Saved entries

[Start of section]

(** X15 (accepting a connection).  For a session object that is not
    registered yet, [tcp_accept_handler] returns [ERR_OK] exactly when the
    stack reports no error, the tunnel runs, the session and the task data
    could be allocated and the pool took the task; the task is then at the
    tail of the pool's queue and, when its node could be allocated, the
    session at the tail of the registry.  On every other return the session
    list, the session counter and the pool are what they were. *)
Theorem tcp_accept_outcome wrapper env err st :
  wrapper <> 0 ->
  session env ∉ session_list (sessions st) ->
  let r := tcp_accept_handler wrapper env err st in
  let ret := fst (fst r) in
  let st' := snd (fst r) in
  (ret = ERR_OK <->
   err = ERR_OK /\ run st = true /\ session env <> 0 /\ task_data env <> 0 /\
   item_ok env = true /\
   ThreadPool.queue_size (base (thread_pool st)) < ThreadPool.MAX_QUEUE_SIZE) /\
  (ret = ERR_OK ->
   queue (thread_pool st')
   = queue (thread_pool st) ++ [{| task := wrapper; data := task_data env |}] /\
   session_list (sessions st')
   = (if node_ok env then session_list (sessions st) ++ [session env]
      else session_list (sessions st))) /\
  (ret <> ERR_OK ->
   session_list (sessions st') = session_list (sessions st) /\
   session_count (sessions st') = session_count (sessions st) /\
   thread_pool st' = thread_pool st).
Proof.
  intros Hw Hfresh. cbv zeta. unfold tcp_accept_handler, ERR_OK.
  destruct (Z.eqb_spec err 0) as [He|He]; cbn [negb fst snd].
  2:{ repeat split; try tauto. }
  destruct (run st) eqn:Hrun; cbn [negb fst snd].
  2:{ unfold ERR_RST. repeat split; try discriminate; try tauto.
      intros (_ & Hf & _). discriminate. }
  destruct (Z.eqb_spec (session env) 0) as [Hs|Hs]; cbn [fst snd].
  { unfold ERR_MEM. repeat split; try discriminate; try tauto. }
  destruct (Z.eqb_spec (task_data env) 0) as [Ht|Ht]; cbn [fst snd].
  { unfold ERR_MEM. repeat split; try discriminate; try tauto. }
  unfold hev_thread_pool_submit.
  destruct (Z.eqb_spec wrapper 0) as [|_]; [contradiction|].
  destruct (item_ok env); cbn [negb].
  2:{ change (-1 <? 0) with true. cbn [fst snd sessions thread_pool].
      destruct (insert_remove_fresh (node_ok env) (max_sessions env)
                  (session env) (sessions st) Hfresh) as [Hl Hc].
      unfold ERR_MEM. repeat split; try discriminate; try tauto.
      intros (_ & _ & _ & _ & Hf & _). discriminate. }
  destruct (Z.geb_spec (ThreadPool.queue_size (base (thread_pool st)))
                       ThreadPool.MAX_QUEUE_SIZE) as [Hge|Hlt].
  - change (-1 <? 0) with true. cbn [fst snd sessions thread_pool].
    destruct (insert_remove_fresh (node_ok env) (max_sessions env)
                (session env) (sessions st) Hfresh) as [Hl Hc].
    unfold ERR_MEM. repeat split; try discriminate; try tauto.
    intros (_ & _ & _ & _ & _ & Hf). lia.
  - change (0 <? 0) with false. cbn [fst snd sessions thread_pool queue].
    repeat split; try tauto.
    unfold insert_session. destruct (node_ok env); reflexivity.
Qed.

Lemma tcp_accept_outcome_witness :
  let r := tcp_accept_handler 1 env_ok 0 tunnel_one in
  let ret := fst (fst r) in
  let st' := snd (fst r) in
  (ret = ERR_OK <->
   0 = ERR_OK /\ run tunnel_one = true /\ session env_ok <> 0 /\
   task_data env_ok <> 0 /\ item_ok env_ok = true /\
   ThreadPool.queue_size (base (thread_pool tunnel_one))
   < ThreadPool.MAX_QUEUE_SIZE) /\
  (ret = ERR_OK ->
   queue (thread_pool st')
   = queue (thread_pool tunnel_one)
     ++ [{| task := 1; data := task_data env_ok |}] /\
   session_list (sessions st')
   = (if node_ok env_ok
      then session_list (sessions tunnel_one) ++ [session env_ok]
      else session_list (sessions tunnel_one))) /\
  (ret <> ERR_OK ->
   session_list (sessions st') = session_list (sessions tunnel_one) /\
   session_count (sessions st') = session_count (sessions tunnel_one) /\
   thread_pool st' = thread_pool tunnel_one).
Proof.
  apply (tcp_accept_outcome 1 env_ok 0 tunnel_one).
  - discriminate.
  - vm_compute. intros H. inversion H as [|? ? ? H1]; inversion H1.
Defined.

[End of section]

# Brief:
Set down each line exactly as it appears, starting at the top of the data and ending at the line containing "could be allocated and", and include no other lines.

# Task response:
(** X15 (accepting a connection).  For a session object that is not
    registered yet, [tcp_accept_handler] returns [ERR_OK] exactly when the
    stack reports no error, the tunnel runs, the session and the task data
    could be allocated and the pool took the task; the task is then at the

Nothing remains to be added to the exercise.